We arrived to a quiet early Saturday morning in the small city. In our planning I’d declared (without any research) that it was France; there’d be many cafés already open, with croissants and good coffee spilling into the streets. This was not true. The cafés were setting up, but only one Tabac was actually open. Not even the Office de Tourisme was open that early. We walked around, got our bearings and took plenty of photos of buildings made from annoyingly haphazard pieces of wood, the gaps in between filled with plaster or something. I presume the random diagonal pieces of wood offer some structural importance, maybe reducing the sideways falling-over of some of the buildings. The lack of immediate pattern frustrated me.

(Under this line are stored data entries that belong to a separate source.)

Lemma switch_ok key v old by_ d : db_ok d → db_ok (switch_model key v old by_ d).
Proof.
  intros Hd. unfold switch_model. destruct v; try done. destruct (_ && _); [|done].
  destruct (_default_model_for s) as [m|] eqn:E; [|done]. apply upsert_ok; [done|]. by eapply default_model_valid.
Qed.

Lemma switch_at k key v old by_ d : key ≠ "inference_provider" ∨ k ≠ "inference_model" →
  at_key o_key k (overrides_table (switch_model key v old by_ d)) = at_key o_key k (overrides_table d).
Proof.
  intros Hk. unfold switch_model. destruct v as [| | | |s|]; try done. destruct (_ && _) eqn:E; [|done].
  destruct (_default_model_for s) as [m|]; [|done]. rewrite at_key_upsert_row.
  apply andb_prop in E as [E%bool_decide_eq_true _]. rewrite bool_decide_false; [done|]. by destruct Hk.
Qed.

(** What a set that is accepted stores. *)
Definition stored_as (iv : string) (p : SettingPolicy) (v : value) : stored :=
  if p_is_secret p then Cipher (encrypt iv (match v with VStr s => s | _ => json_dumps v end)) else Plain v.
(** [secret] resolves a reference, [is_ed25519_pem] parses the key it finds. *)
Definition build_server_from_config (secret : string → option string) (is_ed25519_pem : string → bool) (c : ServeConfig)
    : result StartupError PreviewGrantServer :=
  match truthy (pubkey_ref c) with
  | None => Err NoKeyRef
  | Some ref =>
      match (match truthy (preview_nonce_dir c) with Some d => Some d | None => truthy (quarantine_dir c) end) with
      | None => Err NoNonceDir
      | Some dir =>
          match truthy (secret ref) with
          | None => Err Unresolved
          | Some material =>
              if is_ed25519_pem material then Ok (mk_server (grant_key_id c) (path_str (path_join (parse_path dir) (parse_path ".preview-nonce-ledger.sqlite"))) (cfg_host_id c))
              else Err BadKey
          end
      end
  end.
End Agent.

(** ** The bytes determine the grant *)

Lemma grant_sorted g :
  sort_json (grant_payload g) =
  JObj [("content_hash", sort_json (opt_json (fg_content_hash g))); ("entry_id", JInt (fg_entry_id g));
        ("expires_at", JStr (isoformat (fg_expires_at g))); ("grant_id", JStr (grant_id g));
        ("host_id", JStr (fg_host_id g)); ("inode", JInt (fg_inode g)); ("issued_at", JStr (isoformat (fg_issued_at g)));
        ("nonce", JStr (fg_nonce g)); ("path", JStr (fg_path g)); ("volume_id", JInt (fg_volume_id g))].
Proof. reflexivity. Qed.

Lemma opt_json_inj o p : sort_json (opt_json o) = sort_json (opt_json p) → o = p.
Proof. destruct o, p; simpl; congruence. Qed.

#[export] Instance grant_laws : EnvelopeLaws FileGrant.
Proof.
  refine (Build_EnvelopeLaws FileGrant _ (λ g, dt_valid (fg_issued_at g) ∧ dt_valid (fg_expires_at g)) _).
  intros g h [Hg1 Hg2] [Hh1 Hh2] H. apply utf8_inj, dumps_inj in H. rewrite !grant_sorted in H. json_inv.
  repeat match goal with
  | H : isoformat _ = isoformat _ |- _ => apply isoformat_inj in H; [|done..]
  | H : sort_json (opt_json _) = _ |- _ => apply opt_json_inj in H
  end. destruct g, h. simpl in *. congruence.
Qed.

(** ** Reading *)

Lemma take_s_nil n : take_s n "" = "".
Proof. unfold take_s. by destruct (Z.to_nat n). Qed.

Lemma substring_length n s : String.length (String.substring 0 n s) = Nat.min n (String.length s).
Proof. revert s. induction n as [|n IH]; intros [|c s]; cbn; [done..|]. by rewrite IH. Qed.

Lemma drop_s_length n s : String.length (drop_s n s) = (String.length s - n)%nat.
Proof. revert s. induction n as [|n IH]; intros [|c s]; cbn; [done..|]. apply IH. Qed.
(** The clock of the lookup and of the store are two readings. *)
Definition render (now now' : Z) (iv : string) (entry : ResolvedEntry) (job_id : string) (c : EncryptedLruCache)
    : result RenderError (PreviewResult * Z) * EncryptedLruCache :=
  match truthy (re_content_hash entry) with
  | None => render_miss None now' iv entry job_id c
  | Some h =>
      let key := derive_cache_key h _render_params in
      match get now key c with
      | (Ok (Some hit), c) => (Ok (with_entry (re_entry_id entry) hit, 0), c)
      | (Ok None, c) => render_miss (Some key) now' iv entry job_id c
      | (Err e, c) => (Err (Cache e), c)
      end
  end.
End Cache.

(** ** [preview/remote_driver.py] *)

Record WireArtifact := mk_wire { w_kind : string; w_media_type : string; w_data_b64 : string; w_meta : list (string * json) }.

(** [WireArtifact.of] and [to_artifact]; [None] is the error of a string that is no base64. *)
Definition wire_of (a : PreviewArtifact) : WireArtifact := mk_wire (pa_kind a) (media_type a) (b64encode (pa_data a)) (pa_meta a).
Definition to_artifact (w : WireArtifact) : option PreviewArtifact :=
  (λ d, mk_artifact (w_kind w) (w_media_type w) d (w_meta w)) <$> b64decode (w_data_b64 w).

Record RenderRequest := mk_render { rq_job_id : string; rq_type : SupportedType; rq_caps : ResourceCaps; rq_data_b64 : string }.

At 09:31 we walked into the Office de Tourisme and bought Pass’ Troyes. It’s a voucher booklet which we tore into. First we visited the Maison de l’Outil, a really well setup museum of various tools of trades. We chose to get audio tours, which gave way too much information so I skipped ahead. I had no idea that chair-bottoming was a thing. It opened at 10 am and we spent 90 minutes there, twice as long as our usual visit to any museum or gallery. We were the first visitors but the place picked up.
We then walked across the water to the Apothicairerie de L’Hôtel-Dieu-le-Comte. It was just two rooms, the larger room housing a lot of boxes and ceramic containers with curious French labels, like Sang dragon. We were hungry by then and walked back over the water to find food.
After lunch we tried the free chocolate and champagne vouchers and watched the 14 minute film at the tourist office, with its hilarious and mis-timed English dub version, before trading our voucher for 2-hour bicycle rental, and cycled anti-clockwise around the water. The film suggested that the town was serendipitously shaped like a champagne cork but really it looks like a vandal drew a penis.
We had time before the return train to Paris to eat more crepes. And drink another coffee.